By Richard Peasey, managing executive of Marval Africa

Digital transformation has been a significant driver in the positioning of IT within business, and in many instances, IT itself is the business. Organisations that are focused on the digital transformation of their business are looking to structured mechanisms such as IT Service Management (ITSM) to enhance this transition. Properly executed ITSM strategies have the capability of assisting in the collaboration and alignment of services and products in order to provide the desired quality services.

Many organisations are transforming their business practices, and the financial sector, in particular, has embraced this digital transformation. Financial institutions leverage IT-based services such as mobile and internet banking, ATM services to enhance and leverage technology to better support their service offerings to their customers.

However, in order to best achieve a sustainable and long-term level of quality service delivery, the utilisation of ITIL, ISO standards and best practices will position an organisation to deliver on its defined services. However, in order to achieve this, a well thought out ITSM strategy needs to be out in place. This ITSM strategy will go a long way in supporting the business objectives.

Service is key

The financial industry is largely customer service-based, and consumers have over the past years become accustomed to receiving quality services through the effective use of integrated online services.

Financial institutions interact with consumers via a number of different online platforms with the primary goal of delivering relevant and quality services whenever and wherever the customer needs it.

However, consumers also need to trust the services they receive from the financial institution that provides them. it. Banks have prioritised information security as a critical component of focus in the delivery of their digital service offerings to ensure that the transactional processing is safe and secure. Although there are a myriad of regulations and standards adhered to, these regulations and standards are fundamental in allowing them to operate in a secure and trusted manner.

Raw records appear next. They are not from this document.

Definition sys_step (x : Sys) (op : WalOp) : Sys :=
  let '(mkSys w d res app del) := x in
  match op with
  | OpAppend id ts p out =>
      let '(r, w, d) := append w d id ts p out in mkSys w d res (note r app) del
  | OpReserve =>
      match reserve_request w with
      | (Ok a, w) => mkSys w d (res ++ [a]) app del
      | (Err _, w) => mkSys w d res app del
      end
  | OpAppendReserved i id ts p out =>
      match res !! i with
      | None => x
      | Some a =>
          let '(r, w, d, a) := append_reserved w d a id ts p out in
          mkSys w d (<[i := a]> res) (note r app) del
      end
  | OpDrop i =>
      match res !! i with
      | None => x
      | Some a =>
          mkSys (set_reserved w (drop_reservation a (reserved_bytes w))) d
            (take i res ++ drop (S i) res) app del
      end
  | OpDeliver => deliver x
  | OpReopen cfg =>
      match wal_open cfg (S (writer_id w)) d with
      | Ok w => mkSys w d [] app del
      | Err _ => x
      end
  end.
Definition sys_run (x : Sys) (ops : list WalOp) : Sys := fold_left sys_step ops x.
Definition sys_init (cfg : WalConfig) : option Sys :=
  match wal_open cfg 0 (mkDisk ∅ ∅) with
  | Ok w => Some (mkSys w (mkDisk ∅ ∅) [] [] [])
  | Err _ => None
  end.

(** Payloads keep their text, failed writes are rolled back, and the log is
    reopened with valid limits of at most [limit] bytes. *)
Definition op_ok (limit : Z) (op : WalOp) : Prop :=
  match op with
  | OpAppend _ _ p out | OpAppendReserved _ _ _ p out => faithful p ∧ rolled_back out
  | OpReopen cfg => validate cfg = Ok tt ∧ total_bytes cfg ≤ limit
  | _ => True
  end.

(** ** The invariant of runs *)

Section invariant.
Context `{!WalCodecLaws} (bound : Z) (bound_max : bound ≤ MAX_TOTAL_BYTES).

Definition held (res : list WalReservation) : Z :=
  foldr (λ a acc, remaining_bytes a + acc) 0 res.

Record sys_inv (n : Z) (x : Sys) : Prop := {
  si_queue : ∃ l c q, wal_rep bound n (sys_writer x) (sys_disk x) l c q
    ∧ sys_appended x = sys_delivered x ++ q;
  si_held : reserved_bytes (sys_writer x) = held (sys_reservations x);
  si_each : ∀ a, a ∈ sys_reservations x →
    0 ≤ remaining_bytes a ∧ reservation_of a = writer_id (sys_writer x);
}.

Lemma held_app r1 r2 : held (r1 ++ r2) = held r1 + held r2.
Proof. induction r1 as [|a r1 IH]; simpl; [done|]. rewrite IH. lia. Qed.

Lemma held_lookup res i a :
  res !! i = Some a → held res = held (take i res) + remaining_bytes a + held (drop (S i) res).
Proof.
  intros Hi. rewrite <- (take_drop_middle res i a Hi) at 1. rewrite held_app. simpl. lia.
Qed.

Lemma held_insert res i a b :
  res !! i = Some a → held (<[i := b]> res) = held res - remaining_bytes a + remaining_bytes b.
Proof.
  intros Hi. rewrite (held_lookup _ _ _ Hi), insert_take_drop by (by eapply lookup_lt_Some).
  rewrite held_app. simpl. lia.
Qed.

Lemma held_nonneg res : (∀ a, a ∈ res → 0 ≤ remaining_bytes a) → 0 ≤ held res.
Proof.
  induction res as [|a res IH]; intros Ha; simpl; [lia|].
  pose proof (Ha a ltac:(apply elem_of_cons; by left)).
  assert (0 ≤ held res) by (apply IH; intros b Hb; apply Ha, elem_of_cons; by right). lia.
Qed.

Lemma held_le res i a :
  (∀ a, a ∈ res → 0 ≤ remaining_bytes a) → res !! i = Some a → remaining_bytes a ≤ held res.
Proof.
  intros Ha Hi. rewrite (held_lookup _ _ _ Hi).
  assert (0 ≤ held (take i res) ∧ 0 ≤ held (drop (S i) res)); [|lia].
  split; apply held_nonneg; intros b Hb; apply Ha;
    rewrite <- (take_drop_middle res i a Hi), elem_of_app, elem_of_cons; auto.
Qed.

Lemma deliver_inv n x : sys_inv n x → n < u64_max → sys_inv (n + 1) (deliver x).
Proof.
  destruct x as [w d res app del]. intros [(l & c & q & Hw & Happ) Hh He] Hn. simpl in *.
  unfold deliver. rewrite (load_checkpoint_rep bound _ _ _ _ _ (wr_disk _ _ _ _ _ _ _ Hw)).
  rewrite (next_pending_rep bound bound_max _ _ _ _ _ (wr_disk _ _ _ _ _ _ _ Hw)).
  destruct q as [|r q]; simpl.
  - split; simpl; [|done|done]. exists l, c, []. split; [|done].
    eapply wal_rep_mono; [done|lia].
  - destruct (acknowledge_rep bound bound_max _ _ _ _ _ _ _ Hw Hn)
      as (c' & w' & d' & l' & -> & Hw' & Ew & _).
    split; simpl; [|by rewrite Ew|by rewrite Ew].
    exists l', c', q. split; [done|]. by rewrite <- app_assoc.
Qed.

Lemma append_inv n w d res app del r w' d' id ts p out :
  sys_inv n (mkSys w d res app del) → n < u64_max →
  faithful p → rolled_back out → append w d id ts p out = (r, w', d') →
  sys_inv (n + 1) (mkSys w' d' res (note r app) del).
Proof.
  intros [(l & c & q & Hw & Happ) Hh He] Hn Hp Hout Ha. simpl in *.
  destruct (append_rep bound bound_max n w d l c q id ts p out Hw Hn Hout Hp)
    as (r0 & w0 & d0 & l' & E & Hw' & Eid & Er & _). rewrite E in Ha. injection Ha as -> -> ->.
  split; simpl; [|by rewrite Er|by rewrite Eid].
  exists l', c, (queue_after r q). split; [done|]. unfold note, queue_after.
  destruct r; [|done]. by rewrite Happ, app_assoc.
Qed.

Lemma append_reserved_inv n w d res app del i a id ts p out r w' d' a' :
  sys_inv n (mkSys w d res app del) → n < u64_max →
  res !! i = Some a → faithful p → rolled_back out →
  append_reserved w d a id ts p out = (r, w', d', a') →
  sys_inv (n + 1) (mkSys w' d' (<[i := a']> res) (note r app) del).
Proof.
  intros [(l & c & q & Hw & Happ) Hh He] Hn Hi Hp Hout Ha. simpl in *.
  assert (Hin : a ∈ res) by (by eapply list_elem_of_lookup_2).
  assert (Hle : remaining_bytes a ≤ reserved_bytes w).
  { rewrite Hh. eapply held_le; [|done]. intros b Hb. by apply He. }
  destruct (He a Hin) as [Hnn Hof].
  pose proof (append_internal_rep bound bound_max n w d l c q id ts p (Some a) out
    Hw Hn (conj Hnn Hle) Hout Hp) as Hpost.
  assert (Hsame : ∀ e, sys_inv (n + 1) (mkSys w d (<[i := a]> res) (note (Err e) app) del)).
  { intros e. rewrite list_insert_id by done. split; simpl; [|done|done].
    exists l, c, q. split; [|done]. eapply wal_rep_mono; [done|lia]. }
  unfold append_reserved in Ha. case_match; [simplify_eq; apply Hsame|].
  case_match; [simplify_eq; apply Hsame|]. clear Hsame.
  destruct (append_internal _ _ _ _ _ _ _) as [[[r0 w0] d0] [b|]].
  2: { by destruct Hpost as (_ & _ & (_ & _ & ?) & _). }
  simpl in Ha. injection Ha as -> -> -> ->. destruct Hpost as ([l' Hw'] & [_ Eid] & ([Hb0 Hb1] & Hoth & Hof' & _) & _).
  unfold others in Hoth. split; simpl.
  - exists l', c, (queue_after r q). split; [done|]. unfold note, queue_after.
    destruct r; [|done]. by rewrite Happ, app_assoc.
  - rewrite (held_insert _ _ _ _ Hi). lia.
  - intros b Hb. rewrite Eid. apply list_elem_of_lookup_1 in Hb as [j Hj].
    apply list_lookup_insert_Some in Hj as [(-> & -> & _)|[_ Hj]]; [by rewrite Hof'|].
    apply He. by eapply list_elem_of_lookup_2.
Qed.
Definition model_decode (tok k : string) (v : Validation) (now : Z) :
    Result MachineClaims JwtErrorKind :=
  match model_claims tok with
  | None => Err (OtherKind "InvalidToken")
  | Some c =>
      if negb (String.eqb k "n1") then Err (OtherKind "InvalidSignature")
      else if validate_exp v && (exp c <? now - 60) then Err ExpiredSignature
      else if negb (bool_decide (iss c ∈ val_iss v)) then Err (OtherKind "InvalidIssuer")
      else if negb (existsb (aud_contains (aud c)) (val_aud v)) then Err InvalidAudience
      else Ok c
  end.

Lemma model_decode_ok tok k v now c :
  model_decode tok k v now = Ok c →
  (k = "n1" ∧ model_claims tok = Some c) ∧ iss c ∈ val_iss v
  ∧ (validate_exp v = true → now - 60 <= exp c).
Proof.
  unfold model_decode. destruct (model_claims tok) as [c'|]; [|done].
  destruct (String.eqb_spec k "n1"); [|done]. simpl.
  destruct (validate_exp v && (exp c' <? now - 60)) eqn:E; [done|].
  case_bool_decide; [|done]. simpl. destruct (existsb _ _); [|done].
  intros [= <-]. split_and!; try done. intros Hv. rewrite Hv in E. simpl in E.
  apply Z.ltb_ge in E. lia.
Qed.

#[global] Instance model_jwt : JwtLib := {|
  Jwk := string; DecodingKey := string;
  jwk_from_value e := Ok (jwk_n e); from_jwk n := Ok n;
  decode_header tok := if String.eqb tok EmptyString then Err "InvalidToken"%string
                       else Ok (Some (if String.eqb tok "junk" then "k9" else "k1"))%string;
  decode := model_decode;
  signed k tok c := k = "n1"%string ∧ model_claims tok = Some c;
  decode_signed tok k v now c Hd := proj1 (model_decode_ok tok k v now c Hd);
  decode_issuer tok k v now c Hd := proj1 (proj2 (model_decode_ok tok k v now c Hd));
  decode_expiry tok k v now c Hd := proj2 (proj2 (model_decode_ok tok k v now c Hd));
|}.

Definition at_secs (s : Z) (jwks_reply : HttpReply (list JwkEntry)) : Env :=
  {| at_entry := from_secs s; at_recheck := from_secs s; unix_now := s;
     on_exchange := mkRound (Body (mkExchange "self" (Some "Bearer") 300 "s"))%string
                      (from_secs s) (from_secs s);
     on_peer_token _ := mkRound (Body (mkExchange "peer" (Some "Bearer") 300 CRDT_SYNC_SCOPE))%string
                      (from_secs s) (from_secs s);
     on_jwks := mkRound jwks_reply (from_secs s) (from_secs s);
     on_revocations := mkRound (Body (mkRevocations ["j3"%string] s)) (from_secs s) (from_secs s) |}.

Definition key_set : HttpReply (list JwkEntry) :=
  Body [mkJwkEntry "RSA" "k1" "RS256" None "n1" "AQAB"]%string.
Definition up (s : Z) : Env := at_secs s key_set.
Definition down (s : Z) : Env := at_secs s (Refused "503 Service Unavailable" "")%string.

Definition fresh_client : GatewayAuthClient :=
  GatewayAuthClient_new "opaque" "https://api" "org" "gw" 0.
Definition booted : GatewayAuthClient := auth_run [OpBootstrap (up 10)] fresh_client.

End AuthModel.

Section auth_witnesses.
Import AuthModel.

Lemma verify_accepts_only_valid_witness :
  (verify_incoming_jwt (up 20) "self" booted).2 = Ok (gw_claims "gw" "gw" "j1")
  ∧ jti (gw_claims "gw" "gw" "j1") ∉ revoked_jtis booted.
Proof.
  assert (Hv : verify_incoming_jwt (up 20) "self" booted = ([], booted, Ok (gw_claims "gw" "gw" "j1")))
    by reflexivity.
  split; [by rewrite Hv|].
  destruct (verify_accepts_only_valid _ _ _ _ _ _ Hv) as (k&key&?&?&?&?&?&?&?&Hj). exact Hj.
Defined.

To ensure the correct adoption and management of effective security processes and reporting mechanisms ITSM has become an intrinsic and critical component of IT in the banking sector. ITSM underpins virtually every service that banks offer, both to consumers and internal customers.

The benefits of ITSM

ITSM provides organisations with a measurable guarantee on their desired outcomes. This extends beyond IT and into the business, taking into account the ultimate business goals of an organisation. To achieve structure and organisational alignment, ITSM goals need to be synergised with those of the business.

ITSM also underscores a banks credibility – a vital factor in an industry driven by trust. When banks are able to deliver on their commitments to customers, as well as to internal users, it provides evidence of their capability, experience and value. People want to do business with institutions they trust and having been certified in all aspects of ITSM gives credence to consumers’ and users’ trust in a bank.

Ultimately, ITSM is about being able to deliver the best value and quality of service within the fastest timeframe and at the most optimal cost.

It’s not ITSM if it’s not measurable

Many financial institutions claim to be ITSM capable, however, if it’s not measurable, it cannot be proven. Within the constantly evolving landscape of technology, which impacts on services delivered, it becomes increasingly important to be able to provide evidentiary based output to support the claim of being ITSM compliant.

ISO 20000 certification ensures that banks are auditing their processes and displays commitment to continual improvement interventions across all areas of their service delivery. With the changing landscape plus the introduction of new and emerging technologies, the process of continual improvement has become a critical focus area organisation will need to address going forward.